The history of trade unionism in the Iraqi oil industry began in the 1930s, when union committees were formed in Baghdad, Basra and Kirkuk.
In 1930, about 1600 workers were employed by the oil companies, but improvements in production, the discoveries of new oil wells and increase in exports meant that this soared very quickly to over 10,000 in 1957 and 48, 000 by 1975.
Oil union committees were formed and fought for workers' rights across Iraq. The oil union at the Kirkuk plant organized the first strike on July 1946, but the government brutally suppressed the strike and 15 strikers were martyred.
The state became increasingly dependent on oil revenue during the 1940s and 50s. This increased workers' awareness of importance of trade unionism. New and determined leaders emerged through the struggle for workers' democratic rights and membership of trade unions also expanded. By 1969 18,000 members were part of 9 oil workers branches but over the next two years this dropped to 16,000 in 8 branches due to political and economic instability.

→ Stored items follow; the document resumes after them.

(** X20. Constructing a store raises [PermissionError] when the stat of
    [exists()] is denied, the history in memory being empty by then.  When the
    stat answers, the constructor does not raise and does not touch the
    files: it starts from the file's list when the file holds one, and from an
    empty history when the file is missing, cannot be read or parsed, or holds
    something other than a list, whatever an earlier store object held in
    memory; only a file that cannot be read or parsed is logged. *)
Theorem constructor_tolerates_any_file (dir : probe) (s : State) :
  match dir with
  | Denied why =>
      init_under (Denied why) s
      = (Raise (PermissionError why),
         mkState [] (file s) (temp s) (warnings s))
  | Answers =>
      exists s',
        init_under Answers s = (Ok tt, s') /\
        _samples s' = match file s with
                      | Some (Json (PList l)) => l
                      | _ => []
                      end /\
        file s' = file s /\
        temp s' = temp s /\
        warnings s' = match file s with
                      | Some (Unparsable why) =>
                          warnings s
                          ++ ["Failed to load calibration data: " ^^ why]
                      | _ => warnings s
                      end
  end.
Proof.
  destruct dir as [| why]; [| reflexivity].
  unfold init_under, bind, set_samples, modify.
  rewrite (load_under_run Answers).
  eexists. split; [reflexivity |].
  unfold reloaded, history_seen, load_warning. cbn [file _samples temp warnings].
  destruct (file s) as [[why | data] |]; cbn [file _samples temp warnings];
    rewrite ?app_nil_r; now repeat split.
Qed.

(** ** The range of the multiplier *)

Lemma Qsum_lower (lo : Q) (l : list Q) :
  (forall q, In q l -> lo <= q)%Q ->
  (inject_Z (Z.of_nat (List.length l)) * lo <= Qsum l)%Q.
Proof.
  induction l as [| x l IH]; intros Hall.
  - cbn. rewrite Qmult_0_l. apply Qle_refl.
  - assert (Hx : (lo <= x)%Q) by (apply Hall; now left).
    assert (Hl : forall q, In q l -> (lo <= q)%Q)
      by (intros q Hq; apply Hall; now right).
    specialize (IH Hl). cbn [List.length Qsum].
    rewrite Nat2Z.inj_succ. unfold Z.succ. rewrite inject_Z_plus.
    rewrite Qmult_plus_distr_l, Qmult_1_l, (Qplus_comm _ lo).
    now apply Qplus_le_compat.
Qed.

Lemma Qsum_upper (hi : Q) (l : list Q) :
  (forall q, In q l -> q <= hi)%Q ->
  (Qsum l <= inject_Z (Z.of_nat (List.length l)) * hi)%Q.
Proof.
  induction l as [| x l IH]; intros Hall.
  - cbn. rewrite Qmult_0_l. apply Qle_refl.
  - assert (Hx : (x <= hi)%Q) by (apply Hall; now left).
    assert (Hl : forall q, In q l -> (q <= hi)%Q)
      by (intros q Hq; apply Hall; now right).
    specialize (IH Hl). cbn [List.length Qsum].
    rewrite Nat2Z.inj_succ. unfold Z.succ. rewrite inject_Z_plus.
    rewrite Qmult_plus_distr_l, Qmult_1_l, (Qplus_comm _ hi).
    now apply Qplus_le_compat.
Qed.

Lemma mean_lower (lo : Q) (l : list Q) :
  l <> [] ->
  (forall q, In q l -> lo <= q)%Q ->
  (lo <= Qsum l / inject_Z (Z.of_nat (List.length l)))%Q.
Proof.
  intros Hne Hall.
  assert (Hn : (0 < inject_Z (Z.of_nat (List.length l)))%Q).
  { rewrite <- (Zlt_Qlt 0). destruct l; [contradiction | cbn [List.length]; lia]. }
  apply Qle_shift_div_l; [exact Hn |]. rewrite Qmult_comm.
  now apply Qsum_lower.
Qed.

Lemma mean_upper (hi : Q) (l : list Q) :
  l <> [] ->
  (forall q, In q l -> q <= hi)%Q ->
  (Qsum l / inject_Z (Z.of_nat (List.length l)) <= hi)%Q.
Proof.
  intros Hne Hall.
  assert (Hn : (0 < inject_Z (Z.of_nat (List.length l)))%Q).
  { rewrite <- (Zlt_Qlt 0). destruct l; [contradiction | cbn [List.length]; lia]. }
  apply Qle_shift_div_r; [exact Hn |]. rewrite Qmult_comm.
  now apply Qsum_upper.
Qed.

Lemma qualifying_positive h x :
  In x (qualifying h) -> (0 < estimated_pct x)%Q.
Proof.
  unfold qualifying. intros Hin. apply filter_In in Hin.
  now apply Qltb_lt.
Qed.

By 1973 after the nationalisation of the oil industry, increased efficiency and the significant jump in oil prices led to huge increases in the workforce and union membership rose to 47,870.
It was in this context of mass unionisation of the lucrative oil industry that Saddam's 1987 anti union Decrees (numbers 150 and 52) banned public sector workers from joining or forming unions. These decrees halved the number of unions from 12 to 6.

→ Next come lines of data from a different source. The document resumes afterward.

(** One iteration of the inner loop. *)
Lemma cleanup_slot_scanned major minor cur count :
  0 ≤ major < disktab_size s0 → 0 ≤ minor < minor_size s0 major →
  scanned s0 pp (slots_before s0 major minor) cur count →
  ∃ cur' count',
    cleanup_slot (dd_dev pd0) pp major minor (cur, count) = Ok (cur', count')
    ∧ scanned s0 pp (slots_before s0 major (minor + 1)) cur' count'.
Proof.
  intros HM Hm Hsc. rewrite slots_before_step by done.
  set (V := slots_before s0 major minor) in *.
  pose proof Hsc as [Hwfc Hsz Hmin Hmx Hsem Hpr Hsl Hheap Hcnt Htr].
  unfold cleanup_slot.
  destruct (read_slot_at cur major minor Hwfc) as (dtab & -> & _ & _ & Hrs);
    [lia|rewrite Hmin; lia|].
  simpl. rewrite Hrs. simpl. rewrite Hsl by lia.
  destruct (slot_at s0 major minor) as [q|] eqn:Hq.
  2: { exists cur, count. split; [done|]. by rewrite app_nil_r. }
  assert (Hfresh : q ∉ V) by (apply slots_before_fresh; try done; lia).
  rewrite (bool_decide_eq_false_2 (q ∈ V)) by done. simpl.
  pose proof (Hslots major minor q (proj1 HM) (proj1 Hm) Hq) as Hok.
  unfold slot_ok in Hok.
  destruct (heap s0 !! q) as [dq|] eqn:Hdq; [|done].
  destruct Hok as (Hdev & Hu & Hs & Hown).
  destruct (dd_phys_dev dq) as [o|] eqn:Ho; [|done].
  destruct (heap s0 !! o) as [od|] eqn:Hod; [|done].
  destruct Hown as [Hophys Hoslot].
  assert (Hcq : heap cur !! q = Some dq).
  { rewrite Hheap. rewrite (bool_decide_eq_false_2 (q ∈ V)) by done. done. }
  assert (Hco : heap cur !! o = Some od).
  { rewrite Hheap, (owner_not_child o od), andb_false_r by done. done. }
  rewrite (deref_Some cur q dq) by done. simpl. rewrite Ho.
  unfold deref_opt. rewrite (deref_Some cur o od) by done. simpl.
  rewrite (child_test q dq o od) by done.
  assert (Hunused : unused s0 q = bool_decide (dd_uses dq = 0))
    by (unfold unused; by rewrite Hdq).
  assert (Hmem : ∀ M m r, 0 ≤ M → 0 ≤ m → slot_at s0 M m = Some r →
            ¬ (M = major ∧ m = minor) →
            bool_decide (r ∈ V ++ [q]) = bool_decide (r ∈ V)).
  { intros M m r HM' Hm' Hr Hne. rewrite elem_of_snoc_bool.
    rewrite (bool_decide_eq_false_2 (r = q)); [by rewrite orb_false_r|].
    intros ->. destruct Hne.
    eapply (slot_unique s0 M m major minor q); try done; lia. }
  destruct (is_child s0 pp q) eqn:Hchild; simpl.
  - destruct (decide (dd_uses dq = 0)) as [Hz|Hnz].
    + rewrite bool_decide_eq_true_2 by done.
      destruct (write_slot_spec cur major minor None Hwfc)
        as (cur1 & -> & Hwf1 & Hsame & Hsz1 & Hms1 & Hsl1);
        [lia|rewrite Hmin; lia|].
      destruct Hsame as (Hheap1 & Hmx1 & Hsem1 & Hpr1 & Htr1).
      simpl. unfold free_disk_device.
      rewrite (deref_Some cur1 q dq) by (by rewrite Hheap1). simpl.
      assert (Hnp : is_physical_disk q dq = false).
      { unfold is_physical_disk. apply bool_decide_eq_false_2.
        unfold is_child in Hchild. rewrite Hdq in Hchild.
        apply andb_true_iff in Hchild as [Hne Hpar].
        apply bool_decide_eq_true_1 in Hne, Hpar. congruence. }
      rewrite Hnp. simpl.
      set (cur2 := match dd_name dq with
                   | Some n => log_event (EvUnlink n) cur1
                   | None => cur1
                   end).
      assert (Hcur2 : disktab cur2 = disktab cur1
                      ∧ disktab_size cur2 = disktab_size cur1
                      ∧ heap cur2 = heap cur1
                      ∧ diskdevs_mutex cur2 = diskdevs_mutex cur1
                      ∧ semaphores cur2 = semaphores cur1
                      ∧ diskdevs_protected cur2 = diskdevs_protected cur1
                      ∧ trace cur2 = trace cur1 ++ free_events s0 q).
      { unfold cur2, free_events. rewrite Hdq, Hnp.
        destruct (dd_name dq); simpl; split_and!; try done.
        by rewrite app_nil_r. }
      destruct Hcur2 as (Hd2 & Hz2 & Hh2 & Hx2 & Hs2 & Hp2 & Ht2).
      clearbody cur2.
      eexists _, _. split; [reflexivity|].
      split; simpl.
      * apply (table_wf_ext cur1); [exact Hd2|exact Hz2|exact Hwf1].
      * by rewrite Hz2, Hsz1.
      * intros M. rewrite (minor_size_ext cur1) by exact Hd2.
        by rewrite Hms1.
      * by rewrite Hx2, Hmx1.
      * by rewrite Hs2, Hsem1.
      * by rewrite Hp2, Hpr1.
      * intros M m HM' Hm'. rewrite (slot_at_ext cur1) by exact Hd2.
        rewrite Hsl1 by done.
        destruct (decide (M = major ∧ m = minor)) as [[-> ->]|Hne].
        -- rewrite Hq, elem_of_snoc_bool, Hchild, Hunused.
           rewrite (bool_decide_eq_true_2 (q = q)) by done.
           rewrite (bool_decide_eq_true_2 (dd_uses dq = 0)) by done.
           by rewrite orb_true_r.
        -- rewrite Hsl by done.
           destruct (slot_at s0 M m) as [r|] eqn:Hr; [|done].
           by rewrite (Hmem M m r).
      * intros r. rewrite Hh2, Hheap1.
        destruct (decide (r = q)) as [->|Hrq].
        -- rewrite lookup_delete_eq, elem_of_snoc_bool, Hchild, Hunused.
           rewrite (bool_decide_eq_true_2 (q = q)) by done.
           rewrite (bool_decide_eq_true_2 (dd_uses dq = 0)) by done.
           by rewrite orb_true_r.
        -- rewrite lookup_delete_ne by done. rewrite Hheap.
           rewrite elem_of_snoc_bool.
           rewrite (bool_decide_eq_false_2 (r = q)) by done.
           by rewrite orb_false_r.
      * rewrite reclaimed_snoc, Hchild, Hunused.
        rewrite (bool_decide_eq_true_2 (dd_uses dq = 0)) by done. simpl.
        rewrite length_app, Hcnt. simpl. unfold u32.
        rewrite Nat2Z.inj_add. simpl.
        by rewrite Zplus_mod_idemp_l.
      * rewrite reclaimed_snoc, Hchild, Hunused.
        rewrite (bool_decide_eq_true_2 (dd_uses dq = 0)) by done. simpl.
        rewrite bind_app. simpl. rewrite app_nil_r.
        by rewrite Ht2, Htr1, Htr, app_assoc.
    + rewrite bool_decide_eq_false_2 by done.
      eexists _, _. split; [reflexivity|].
      split; simpl.
      * by eapply table_wf_ext; [| |exact Hwfc].
      * exact Hsz.
      * intros M. rewrite <- Hmin. by apply minor_size_ext.
      * exact Hmx.
      * exact Hsem.
      * exact Hpr.
      * intros M m HM' Hm'. rewrite (slot_at_ext cur) by done.
        rewrite Hsl by done.
        destruct (slot_at s0 M m) as [r|] eqn:Hr; [|done].
        rewrite elem_of_snoc_bool.
        destruct (decide (r = q)) as [->|Hrq].
        -- rewrite Hunused, (bool_decide_eq_false_2 (dd_uses dq = 0)) by done.
           by rewrite !andb_false_r.
        -- rewrite (bool_decide_eq_false_2 (r = q)) by done.
           by rewrite orb_false_r.
      * intros r. destruct (decide (r = q)) as [->|Hrq].
        -- rewrite lookup_insert_eq, elem_of_snoc_bool, Hchild, Hunused.
           rewrite (bool_decide_eq_true_2 (q = q)) by done.
           rewrite (bool_decide_eq_false_2 (dd_uses dq = 0)) by done.
           rewrite orb_true_r. simpl. by rewrite Hdq.
        -- rewrite lookup_insert_ne by done. rewrite Hheap.
           rewrite elem_of_snoc_bool.
           rewrite (bool_decide_eq_false_2 (r = q)) by done.
           by rewrite orb_false_r.
      * rewrite reclaimed_snoc, Hchild, Hunused.
        rewrite (bool_decide_eq_false_2 (dd_uses dq = 0)) by done. simpl.
        by rewrite app_nil_r.
      * rewrite reclaimed_snoc, Hchild, Hunused.
        rewrite (bool_decide_eq_false_2 (dd_uses dq = 0)) by done. simpl.
        by rewrite app_nil_r.
  - exists cur, count. split; [done|].
    split; [exact Hwfc|exact Hsz|exact Hmin|exact Hmx|exact Hsem|exact Hpr
           | | | |].
    + intros M m HM' Hm'. rewrite Hsl by done.
      destruct (slot_at s0 M m) as [r|] eqn:Hr; [|done].
      rewrite elem_of_snoc_bool.
      destruct (decide (r = q)) as [->|Hrq].
      * by rewrite Hchild, !andb_false_r.
      * rewrite (bool_decide_eq_false_2 (r = q)) by done.
        by rewrite orb_false_r.
    + intros r. rewrite Hheap, elem_of_snoc_bool.
      destruct (decide (r = q)) as [->|Hrq].
      * by rewrite Hchild, !andb_false_r.
      * rewrite (bool_decide_eq_false_2 (r = q)) by done.
        by rewrite orb_false_r.
    + by rewrite reclaimed_snoc, Hchild, app_nil_r.
    + by rewrite reclaimed_snoc, Hchild, app_nil_r.
Qed.


(** The inner loop over one major number. *)
Lemma cleanup_major_scanned major cur count :
  0 ≤ major < disktab_size s0 →
  scanned s0 pp (slots_before s0 major 0) cur count →
  ∃ cur' count',
    cleanup_major (dd_dev pd0) pp major (cur, count) = Ok (cur', count')
    ∧ scanned s0 pp (slots_before s0 (major + 1) 0) cur' count'.
Proof.
  intros HM Hsc. rewrite slots_before_next by done.
  pose proof (sc_wf _ _ _ _ _ Hsc) as Hwfc.
  destruct (table_at_lt cur major Hwfc) as (dtab & Hd & _);
    [rewrite (sc_size _ _ _ _ _ Hsc); lia|].
  assert (Hms : dt_size dtab = minor_size s0 major).
  { rewrite <- (sc_minor _ _ _ _ _ Hsc). unfold minor_size. by rewrite Hd. }
  pose proof (minor_size_nonneg s0 major Hwf (proj1 HM)) as Hnn.
  unfold cleanup_major. simpl fst.
  rewrite (read_dtab_Some cur major dtab) by done. simpl.
  destruct (for_loop_inv
              (λ j s, scanned s0 pp (slots_before s0 major j) (fst s) (snd s))
              (cleanup_slot (dd_dev pd0) pp major)
              (Z.to_nat (dt_size dtab)) 0 (cur, count))
    as ([cur' count'] & Hrun & Hinv).
  { done. }
  { intros j [c n] Hj Hinv. simpl in Hinv.
    destruct (cleanup_slot_scanned major j c n) as (c' & n' & Hstep & Hsc');
      [done|lia|done|].
    by exists (c', n'). }
  exists cur', count'. split; [done|]. simpl in Hinv.
  by replace (0 + Z.of_nat (Z.to_nat (dt_size dtab)))
    with (minor_size s0 major) in Hinv by lia.
Qed.

Lemma scanned_start : scanned s0 pp [] s0 0.
Proof.
  split; try done.
  - intros M m _ _. by destruct (slot_at s0 M m).
  - by rewrite app_nil_r.
Qed.

(** The whole scan. *)
Lemma cleanup_scan_scanned :
  ∃ cur count,
    for_loop (Z.to_nat (disktab_size s0)) 0 (cleanup_major (dd_dev pd0) pp)
      (s0, 0) = Ok (cur, count)
    ∧ scanned s0 pp (all_slots s0) cur count.
Proof.
  pose proof Hwf as (_ & _ & _ & Hsz & _)%table_wf_live.
  destruct (for_loop_inv
              (λ M s, scanned s0 pp (slots_before s0 M 0) (fst s) (snd s))
              (cleanup_major (dd_dev pd0) pp)
              (Z.to_nat (disktab_size s0)) 0 (s0, 0))
    as ([cur count] & Hrun & Hinv).
  { simpl. rewrite slots_before_start. apply scanned_start. }
  { intros M [c n] HM Hinv. simpl in Hinv.
    destruct (cleanup_major_scanned M c n) as (c' & n' & Hstep & Hsc');
      [lia|done|].
    by exists (c', n'). }
  exists cur, count. split; [done|]. simpl in Hinv. unfold all_slots.
  by replace (0 + Z.of_nat (Z.to_nat (disktab_size s0)))
    with (disktab_size s0) in Hinv by lia.
Qed.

The Iraqi labour movement received a severe blow from Saddam's fascist anti-union laws and state repression. A campaign of repression, imprisonment and execution was carried out by Saddam's dictatorial regime against oil workers. Many disappeared without trace.
But trade unionism in Iraq had deeper roots, which Saddam's brutal regime could not manage to eradicate completely. A clandestine trade union movement was formed. The Workers Democratic Trade Union Movement (WDTUM) began organizing secretly in small trade union groupings. But despite severe state repression, its leaders and activists fought in defence of working people's legitimate rights to union representation.
After the fall of Saddam's hated regime, many trade union activists of different political persuasions, including oil worker activists, initiated the rebuilding of Iraqi unions on a democratic and pluralistic basis.
On 16 May 2003 the oil workers established their Oil and Gas Union in an open meeting held at the Al Dora oil refinery in Baghdad and a preparatory committee was established.
Since then 18 oil union committees have been formed in Baghdad. Many tens of oil committees are also formed in Basra and Kirkuk.
Membership of the union runs into tens of thousands and the Oil and Gas Union is affiliated to the Iraqi Federation of Trade Union (IFTU).
Iraqi Oil workers like the rest of Iraqi working people are struggling in the most difficult and complicated circumstances. They are struggling to rebuild the infrastructure of the oil industry which was destroyed as a result of wars, foreign invasion and occupation. They are struggling along side other Iraqis for the return of full Iraqi sovereignty.
Oil workers also struggle to defend their rights for decent job and better pay. Wages are low and working conditions are dangerous. Iraq has no labour code that guarantees and protects working people's rights. Oil workers have been subjected to waves of bombing and terrorist acts by local and foreign extremists which have killed many oil workers.
The IFTU and the Oil and Gas Union back policies to ease oil workers suffering, to improve wages and working conditions.
Oil workers along side other worker resist privatisation in the public sector and especially in the oil sector. The Oil and Gas Union stated clearly that oil must remain a property in the hands of Iraqi people. Multinational companies should not be allowed to reap easy profits at the cost of well-being of Iraqis.
Due the high level of unemployment not least of oil workers, the Oil and Gas Union strongly oppose the importation of foreign workers, whilst thousands of skilled Iraqis have no job. Jobs should go first to Iraqi workers.
The Oil and Gas Union is working closely with both Basra IFTU and the national IFTU to organise training courses in trade union representation with assistance from regional and international trade union centres.
The Oil and Gas Union is working to strengthen its cooperation and friendship with energy trade union centres around the world and seeking their support and solidarity to enable the union better to defend its members' rights.